___ SOURCE MATERIAL

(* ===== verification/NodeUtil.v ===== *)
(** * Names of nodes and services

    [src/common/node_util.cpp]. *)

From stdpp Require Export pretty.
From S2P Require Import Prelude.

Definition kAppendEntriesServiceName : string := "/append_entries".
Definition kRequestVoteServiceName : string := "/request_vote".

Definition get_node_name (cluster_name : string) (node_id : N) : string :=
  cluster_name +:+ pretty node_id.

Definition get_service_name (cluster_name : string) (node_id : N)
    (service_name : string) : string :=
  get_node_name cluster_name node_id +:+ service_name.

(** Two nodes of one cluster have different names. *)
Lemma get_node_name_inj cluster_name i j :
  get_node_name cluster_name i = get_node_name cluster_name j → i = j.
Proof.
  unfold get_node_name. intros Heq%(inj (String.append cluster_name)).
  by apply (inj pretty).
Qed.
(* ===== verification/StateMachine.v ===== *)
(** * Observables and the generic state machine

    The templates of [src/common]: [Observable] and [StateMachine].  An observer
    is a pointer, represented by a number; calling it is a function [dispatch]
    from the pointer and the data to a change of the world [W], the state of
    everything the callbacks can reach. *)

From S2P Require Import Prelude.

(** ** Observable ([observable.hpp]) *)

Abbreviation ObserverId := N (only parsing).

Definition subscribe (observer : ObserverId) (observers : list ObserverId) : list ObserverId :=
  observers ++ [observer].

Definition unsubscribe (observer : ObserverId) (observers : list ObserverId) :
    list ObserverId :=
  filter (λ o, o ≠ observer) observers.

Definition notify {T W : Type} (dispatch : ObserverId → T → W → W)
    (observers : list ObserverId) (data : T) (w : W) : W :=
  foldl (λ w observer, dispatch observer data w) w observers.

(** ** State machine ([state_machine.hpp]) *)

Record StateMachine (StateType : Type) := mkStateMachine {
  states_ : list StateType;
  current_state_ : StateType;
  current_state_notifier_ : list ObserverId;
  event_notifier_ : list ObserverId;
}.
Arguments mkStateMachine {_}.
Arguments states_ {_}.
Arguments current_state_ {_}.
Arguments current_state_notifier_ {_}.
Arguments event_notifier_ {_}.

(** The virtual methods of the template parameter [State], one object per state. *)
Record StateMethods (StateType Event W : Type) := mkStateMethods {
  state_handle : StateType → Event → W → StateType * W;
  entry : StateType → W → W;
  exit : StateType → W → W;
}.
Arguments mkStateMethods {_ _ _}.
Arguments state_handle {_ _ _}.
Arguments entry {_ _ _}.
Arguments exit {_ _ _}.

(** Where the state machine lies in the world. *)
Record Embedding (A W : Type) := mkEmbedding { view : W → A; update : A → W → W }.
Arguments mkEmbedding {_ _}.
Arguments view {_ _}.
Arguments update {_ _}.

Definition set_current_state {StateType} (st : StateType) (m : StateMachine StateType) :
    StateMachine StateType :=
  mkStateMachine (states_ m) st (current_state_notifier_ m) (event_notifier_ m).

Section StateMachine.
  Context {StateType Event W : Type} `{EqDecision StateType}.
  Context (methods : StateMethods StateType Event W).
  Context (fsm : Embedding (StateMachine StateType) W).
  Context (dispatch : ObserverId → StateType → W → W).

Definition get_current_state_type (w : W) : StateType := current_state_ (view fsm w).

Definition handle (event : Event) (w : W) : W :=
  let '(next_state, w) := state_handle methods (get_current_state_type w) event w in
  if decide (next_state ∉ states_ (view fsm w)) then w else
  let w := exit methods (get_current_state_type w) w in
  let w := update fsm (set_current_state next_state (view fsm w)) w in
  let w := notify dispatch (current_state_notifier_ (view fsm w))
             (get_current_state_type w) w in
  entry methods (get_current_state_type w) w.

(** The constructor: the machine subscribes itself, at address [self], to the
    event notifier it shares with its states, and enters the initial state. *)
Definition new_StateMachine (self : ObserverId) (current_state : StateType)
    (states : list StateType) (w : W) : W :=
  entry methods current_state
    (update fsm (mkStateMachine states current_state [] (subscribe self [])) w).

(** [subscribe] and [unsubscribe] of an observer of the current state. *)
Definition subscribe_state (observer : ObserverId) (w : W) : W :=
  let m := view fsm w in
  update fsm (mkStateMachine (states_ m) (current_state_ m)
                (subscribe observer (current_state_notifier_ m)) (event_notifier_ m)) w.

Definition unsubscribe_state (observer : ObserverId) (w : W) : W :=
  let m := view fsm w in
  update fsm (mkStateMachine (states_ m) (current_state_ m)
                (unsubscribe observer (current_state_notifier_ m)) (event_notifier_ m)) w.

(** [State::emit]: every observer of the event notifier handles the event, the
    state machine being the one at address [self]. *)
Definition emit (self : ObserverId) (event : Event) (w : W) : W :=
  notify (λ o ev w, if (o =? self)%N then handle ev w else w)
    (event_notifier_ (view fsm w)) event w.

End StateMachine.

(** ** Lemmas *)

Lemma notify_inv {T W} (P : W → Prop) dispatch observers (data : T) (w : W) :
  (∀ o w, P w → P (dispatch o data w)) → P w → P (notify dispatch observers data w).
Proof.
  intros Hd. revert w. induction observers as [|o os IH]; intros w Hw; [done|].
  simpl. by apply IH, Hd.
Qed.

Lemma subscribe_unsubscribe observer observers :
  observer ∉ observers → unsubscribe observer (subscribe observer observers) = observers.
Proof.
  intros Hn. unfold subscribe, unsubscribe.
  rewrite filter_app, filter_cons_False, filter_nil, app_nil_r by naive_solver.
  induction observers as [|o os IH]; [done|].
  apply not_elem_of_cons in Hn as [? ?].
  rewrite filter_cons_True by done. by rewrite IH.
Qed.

______
___ SOURCE MATERIAL

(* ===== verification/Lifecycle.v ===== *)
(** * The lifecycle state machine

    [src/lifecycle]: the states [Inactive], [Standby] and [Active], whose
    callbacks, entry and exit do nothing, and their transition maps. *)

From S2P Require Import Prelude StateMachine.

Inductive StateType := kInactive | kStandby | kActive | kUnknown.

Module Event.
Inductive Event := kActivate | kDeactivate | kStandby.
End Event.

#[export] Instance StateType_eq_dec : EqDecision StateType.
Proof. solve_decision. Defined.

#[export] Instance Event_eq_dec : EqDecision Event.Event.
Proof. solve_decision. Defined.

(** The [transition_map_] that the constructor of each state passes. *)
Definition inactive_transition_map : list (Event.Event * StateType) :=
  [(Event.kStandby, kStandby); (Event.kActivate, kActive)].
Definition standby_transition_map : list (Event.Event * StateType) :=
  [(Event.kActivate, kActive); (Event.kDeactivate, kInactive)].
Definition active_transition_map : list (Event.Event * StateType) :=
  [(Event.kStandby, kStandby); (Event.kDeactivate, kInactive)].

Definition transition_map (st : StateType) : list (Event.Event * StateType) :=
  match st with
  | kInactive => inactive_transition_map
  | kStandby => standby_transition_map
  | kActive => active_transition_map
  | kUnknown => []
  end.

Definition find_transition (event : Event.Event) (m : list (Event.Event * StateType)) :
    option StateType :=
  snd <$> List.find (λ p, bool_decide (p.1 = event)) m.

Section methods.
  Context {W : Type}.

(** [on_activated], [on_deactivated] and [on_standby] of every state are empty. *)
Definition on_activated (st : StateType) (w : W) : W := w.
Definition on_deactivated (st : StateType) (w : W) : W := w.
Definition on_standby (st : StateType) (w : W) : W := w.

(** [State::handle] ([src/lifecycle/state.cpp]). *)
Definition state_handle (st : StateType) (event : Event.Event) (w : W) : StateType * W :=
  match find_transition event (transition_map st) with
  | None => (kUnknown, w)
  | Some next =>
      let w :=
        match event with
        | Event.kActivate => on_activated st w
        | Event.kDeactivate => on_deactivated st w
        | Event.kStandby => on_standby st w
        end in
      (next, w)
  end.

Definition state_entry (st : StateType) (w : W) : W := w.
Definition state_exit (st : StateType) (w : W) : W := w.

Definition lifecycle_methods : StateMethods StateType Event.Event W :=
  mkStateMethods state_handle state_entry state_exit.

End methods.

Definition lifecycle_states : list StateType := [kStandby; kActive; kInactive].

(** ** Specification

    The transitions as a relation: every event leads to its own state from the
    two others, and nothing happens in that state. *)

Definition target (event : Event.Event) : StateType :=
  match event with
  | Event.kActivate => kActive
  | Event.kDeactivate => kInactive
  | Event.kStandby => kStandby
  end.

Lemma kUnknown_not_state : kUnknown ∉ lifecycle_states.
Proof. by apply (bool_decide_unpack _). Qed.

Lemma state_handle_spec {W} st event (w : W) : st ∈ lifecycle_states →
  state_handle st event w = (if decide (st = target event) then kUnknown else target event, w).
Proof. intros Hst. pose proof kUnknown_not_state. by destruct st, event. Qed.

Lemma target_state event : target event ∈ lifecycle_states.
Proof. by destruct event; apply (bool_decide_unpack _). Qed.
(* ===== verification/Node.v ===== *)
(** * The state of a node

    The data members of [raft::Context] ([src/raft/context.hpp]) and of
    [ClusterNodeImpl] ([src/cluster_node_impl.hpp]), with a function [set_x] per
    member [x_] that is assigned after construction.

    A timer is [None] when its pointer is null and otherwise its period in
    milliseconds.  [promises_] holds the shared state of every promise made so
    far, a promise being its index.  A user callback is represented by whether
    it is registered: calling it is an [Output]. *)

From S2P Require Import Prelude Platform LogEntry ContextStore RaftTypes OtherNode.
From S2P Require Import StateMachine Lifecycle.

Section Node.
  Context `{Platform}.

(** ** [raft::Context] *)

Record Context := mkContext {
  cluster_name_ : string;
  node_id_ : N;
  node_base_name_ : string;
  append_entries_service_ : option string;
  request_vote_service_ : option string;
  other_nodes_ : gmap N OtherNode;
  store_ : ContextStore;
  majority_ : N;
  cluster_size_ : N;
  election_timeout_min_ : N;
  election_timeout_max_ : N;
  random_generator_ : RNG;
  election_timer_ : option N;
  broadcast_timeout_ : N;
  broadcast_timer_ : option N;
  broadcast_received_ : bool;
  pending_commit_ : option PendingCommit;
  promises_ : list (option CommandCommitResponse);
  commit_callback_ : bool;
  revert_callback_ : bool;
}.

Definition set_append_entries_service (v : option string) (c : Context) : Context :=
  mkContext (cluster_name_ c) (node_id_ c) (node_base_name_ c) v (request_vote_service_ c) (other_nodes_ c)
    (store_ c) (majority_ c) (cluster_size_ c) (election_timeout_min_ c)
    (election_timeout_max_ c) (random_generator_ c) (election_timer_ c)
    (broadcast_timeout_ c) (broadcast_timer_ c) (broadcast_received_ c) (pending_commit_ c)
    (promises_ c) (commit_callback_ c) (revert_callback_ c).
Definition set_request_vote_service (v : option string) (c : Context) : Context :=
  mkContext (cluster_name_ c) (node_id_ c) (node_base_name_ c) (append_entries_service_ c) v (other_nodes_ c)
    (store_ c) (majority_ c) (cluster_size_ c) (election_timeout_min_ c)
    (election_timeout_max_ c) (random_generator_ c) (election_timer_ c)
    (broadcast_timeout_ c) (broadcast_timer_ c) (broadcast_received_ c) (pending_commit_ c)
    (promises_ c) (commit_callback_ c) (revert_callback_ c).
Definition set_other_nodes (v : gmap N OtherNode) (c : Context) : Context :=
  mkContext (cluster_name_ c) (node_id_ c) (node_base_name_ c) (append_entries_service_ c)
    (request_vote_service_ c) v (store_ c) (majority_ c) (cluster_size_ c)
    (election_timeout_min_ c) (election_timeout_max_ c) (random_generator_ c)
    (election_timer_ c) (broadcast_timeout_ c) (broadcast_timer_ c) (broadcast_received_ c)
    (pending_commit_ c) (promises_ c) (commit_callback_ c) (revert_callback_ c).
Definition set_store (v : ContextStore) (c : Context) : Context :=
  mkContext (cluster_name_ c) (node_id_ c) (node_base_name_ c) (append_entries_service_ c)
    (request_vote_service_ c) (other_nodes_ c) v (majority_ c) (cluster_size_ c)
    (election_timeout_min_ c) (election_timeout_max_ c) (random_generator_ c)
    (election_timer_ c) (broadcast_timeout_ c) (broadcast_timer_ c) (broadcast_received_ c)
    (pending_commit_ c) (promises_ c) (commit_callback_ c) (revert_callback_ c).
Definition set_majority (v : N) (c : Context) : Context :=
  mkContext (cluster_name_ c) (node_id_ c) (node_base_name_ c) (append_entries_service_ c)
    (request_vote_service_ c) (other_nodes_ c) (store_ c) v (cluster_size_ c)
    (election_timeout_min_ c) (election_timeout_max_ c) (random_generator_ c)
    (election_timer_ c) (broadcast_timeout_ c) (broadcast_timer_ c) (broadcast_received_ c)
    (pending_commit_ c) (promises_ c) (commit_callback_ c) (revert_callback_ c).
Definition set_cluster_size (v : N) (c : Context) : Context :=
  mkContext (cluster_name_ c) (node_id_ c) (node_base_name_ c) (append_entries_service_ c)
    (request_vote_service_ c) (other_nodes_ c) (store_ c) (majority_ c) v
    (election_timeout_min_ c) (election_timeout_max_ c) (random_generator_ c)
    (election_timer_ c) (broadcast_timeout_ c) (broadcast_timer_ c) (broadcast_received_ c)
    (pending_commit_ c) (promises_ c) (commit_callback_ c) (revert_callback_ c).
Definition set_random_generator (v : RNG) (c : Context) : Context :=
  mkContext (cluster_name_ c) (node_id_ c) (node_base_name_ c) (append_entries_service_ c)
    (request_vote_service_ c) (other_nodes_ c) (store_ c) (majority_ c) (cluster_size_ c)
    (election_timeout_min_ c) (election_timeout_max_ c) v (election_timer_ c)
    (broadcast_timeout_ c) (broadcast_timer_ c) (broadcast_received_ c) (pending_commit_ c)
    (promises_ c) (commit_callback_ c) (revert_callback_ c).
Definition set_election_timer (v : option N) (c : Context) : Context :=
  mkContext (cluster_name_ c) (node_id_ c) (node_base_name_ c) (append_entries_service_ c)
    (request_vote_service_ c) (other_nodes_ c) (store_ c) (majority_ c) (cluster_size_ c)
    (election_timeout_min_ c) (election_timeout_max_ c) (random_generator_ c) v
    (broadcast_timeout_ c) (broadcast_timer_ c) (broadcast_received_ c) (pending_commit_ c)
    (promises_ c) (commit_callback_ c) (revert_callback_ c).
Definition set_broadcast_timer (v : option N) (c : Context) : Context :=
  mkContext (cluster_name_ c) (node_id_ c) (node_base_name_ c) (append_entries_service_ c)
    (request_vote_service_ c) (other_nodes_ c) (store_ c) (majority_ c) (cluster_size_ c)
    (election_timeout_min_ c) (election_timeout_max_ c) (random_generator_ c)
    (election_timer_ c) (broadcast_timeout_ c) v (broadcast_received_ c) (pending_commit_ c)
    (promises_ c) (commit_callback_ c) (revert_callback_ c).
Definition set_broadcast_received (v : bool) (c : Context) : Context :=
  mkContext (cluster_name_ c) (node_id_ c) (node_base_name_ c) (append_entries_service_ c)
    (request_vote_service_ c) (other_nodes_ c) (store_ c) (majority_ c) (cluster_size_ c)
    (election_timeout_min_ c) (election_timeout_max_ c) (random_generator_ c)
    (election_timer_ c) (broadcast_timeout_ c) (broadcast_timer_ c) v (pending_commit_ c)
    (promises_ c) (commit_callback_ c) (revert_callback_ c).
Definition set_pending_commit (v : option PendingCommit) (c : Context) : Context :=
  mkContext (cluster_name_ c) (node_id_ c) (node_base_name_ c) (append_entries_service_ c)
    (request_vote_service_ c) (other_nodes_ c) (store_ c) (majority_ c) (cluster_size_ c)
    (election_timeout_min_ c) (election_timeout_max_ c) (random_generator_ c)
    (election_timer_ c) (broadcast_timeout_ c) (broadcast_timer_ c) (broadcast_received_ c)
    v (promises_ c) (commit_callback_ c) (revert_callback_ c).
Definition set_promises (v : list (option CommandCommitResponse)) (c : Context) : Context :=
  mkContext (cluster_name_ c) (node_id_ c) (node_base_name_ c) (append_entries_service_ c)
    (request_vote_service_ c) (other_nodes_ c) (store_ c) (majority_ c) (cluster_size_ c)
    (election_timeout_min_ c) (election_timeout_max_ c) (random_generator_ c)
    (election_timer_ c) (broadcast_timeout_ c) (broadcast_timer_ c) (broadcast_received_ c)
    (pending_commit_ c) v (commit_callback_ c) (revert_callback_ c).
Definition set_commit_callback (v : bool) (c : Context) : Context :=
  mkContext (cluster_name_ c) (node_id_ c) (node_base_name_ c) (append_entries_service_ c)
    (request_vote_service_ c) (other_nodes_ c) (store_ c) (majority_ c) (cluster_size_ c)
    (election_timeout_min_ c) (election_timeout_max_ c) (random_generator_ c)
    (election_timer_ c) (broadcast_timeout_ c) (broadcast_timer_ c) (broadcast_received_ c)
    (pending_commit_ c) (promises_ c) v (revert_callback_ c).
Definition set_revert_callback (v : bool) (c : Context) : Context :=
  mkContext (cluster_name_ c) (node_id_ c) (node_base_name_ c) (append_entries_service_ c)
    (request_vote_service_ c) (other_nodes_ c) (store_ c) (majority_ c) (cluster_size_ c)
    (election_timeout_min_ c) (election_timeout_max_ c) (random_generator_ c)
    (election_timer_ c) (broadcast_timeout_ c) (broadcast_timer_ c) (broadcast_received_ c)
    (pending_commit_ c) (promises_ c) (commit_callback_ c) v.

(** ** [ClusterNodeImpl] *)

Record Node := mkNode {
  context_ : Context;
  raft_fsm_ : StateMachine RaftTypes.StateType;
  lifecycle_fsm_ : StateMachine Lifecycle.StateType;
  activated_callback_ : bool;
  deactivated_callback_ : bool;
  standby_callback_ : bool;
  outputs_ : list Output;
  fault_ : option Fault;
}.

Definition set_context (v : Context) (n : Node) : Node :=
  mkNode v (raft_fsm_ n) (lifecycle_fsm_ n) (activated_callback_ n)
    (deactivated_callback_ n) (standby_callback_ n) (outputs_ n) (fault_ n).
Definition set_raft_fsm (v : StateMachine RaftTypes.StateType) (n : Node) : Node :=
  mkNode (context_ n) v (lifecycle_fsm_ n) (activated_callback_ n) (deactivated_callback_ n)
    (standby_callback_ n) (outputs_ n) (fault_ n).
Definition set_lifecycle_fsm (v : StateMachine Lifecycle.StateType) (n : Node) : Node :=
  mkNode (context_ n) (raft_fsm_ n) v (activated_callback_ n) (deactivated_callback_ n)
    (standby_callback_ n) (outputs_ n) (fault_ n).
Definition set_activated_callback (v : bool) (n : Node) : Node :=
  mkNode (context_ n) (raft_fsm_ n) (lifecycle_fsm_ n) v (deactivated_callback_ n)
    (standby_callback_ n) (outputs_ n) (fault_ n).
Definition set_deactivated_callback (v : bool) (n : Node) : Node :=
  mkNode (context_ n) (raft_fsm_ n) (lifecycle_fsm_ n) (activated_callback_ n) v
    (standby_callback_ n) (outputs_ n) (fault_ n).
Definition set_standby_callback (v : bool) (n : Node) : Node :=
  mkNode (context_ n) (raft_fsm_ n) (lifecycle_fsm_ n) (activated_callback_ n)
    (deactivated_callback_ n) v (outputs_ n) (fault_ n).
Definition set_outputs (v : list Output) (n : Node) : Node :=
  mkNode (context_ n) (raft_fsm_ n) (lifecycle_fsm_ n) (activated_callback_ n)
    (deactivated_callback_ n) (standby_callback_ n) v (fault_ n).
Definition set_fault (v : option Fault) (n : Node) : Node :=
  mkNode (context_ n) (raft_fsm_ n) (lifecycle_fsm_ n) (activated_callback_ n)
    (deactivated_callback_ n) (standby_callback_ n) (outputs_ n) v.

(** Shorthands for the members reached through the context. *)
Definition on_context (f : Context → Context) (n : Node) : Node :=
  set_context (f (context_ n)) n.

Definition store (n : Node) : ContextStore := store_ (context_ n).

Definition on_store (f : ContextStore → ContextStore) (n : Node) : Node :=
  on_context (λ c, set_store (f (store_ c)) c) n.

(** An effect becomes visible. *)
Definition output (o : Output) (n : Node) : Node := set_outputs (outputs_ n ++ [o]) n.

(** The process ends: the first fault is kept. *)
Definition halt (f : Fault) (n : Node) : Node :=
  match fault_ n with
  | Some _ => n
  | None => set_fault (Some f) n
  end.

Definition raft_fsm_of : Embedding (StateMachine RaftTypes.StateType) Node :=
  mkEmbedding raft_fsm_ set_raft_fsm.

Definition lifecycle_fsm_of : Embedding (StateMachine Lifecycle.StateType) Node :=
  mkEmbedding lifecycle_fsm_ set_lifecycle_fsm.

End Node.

______

TASK: Reprint exactly the lines above that start at the one with "(* ===== verification/NodeUtil.v ===== *)" and end at the one with "(** Two nodes", keeping both and adding none.

OUTPUT FOR THIS TASK:
(* ===== verification/NodeUtil.v ===== *)
(** * Names of nodes and services

    [src/common/node_util.cpp]. *)

From stdpp Require Export pretty.
From S2P Require Import Prelude.

Definition kAppendEntriesServiceName : string := "/append_entries".
Definition kRequestVoteServiceName : string := "/request_vote".

Definition get_node_name (cluster_name : string) (node_id : N) : string :=
  cluster_name +:+ pretty node_id.

Definition get_service_name (cluster_name : string) (node_id : N)
    (service_name : string) : string :=
  get_node_name cluster_name node_id +:+ service_name.

(** Two nodes of one cluster have different names. *)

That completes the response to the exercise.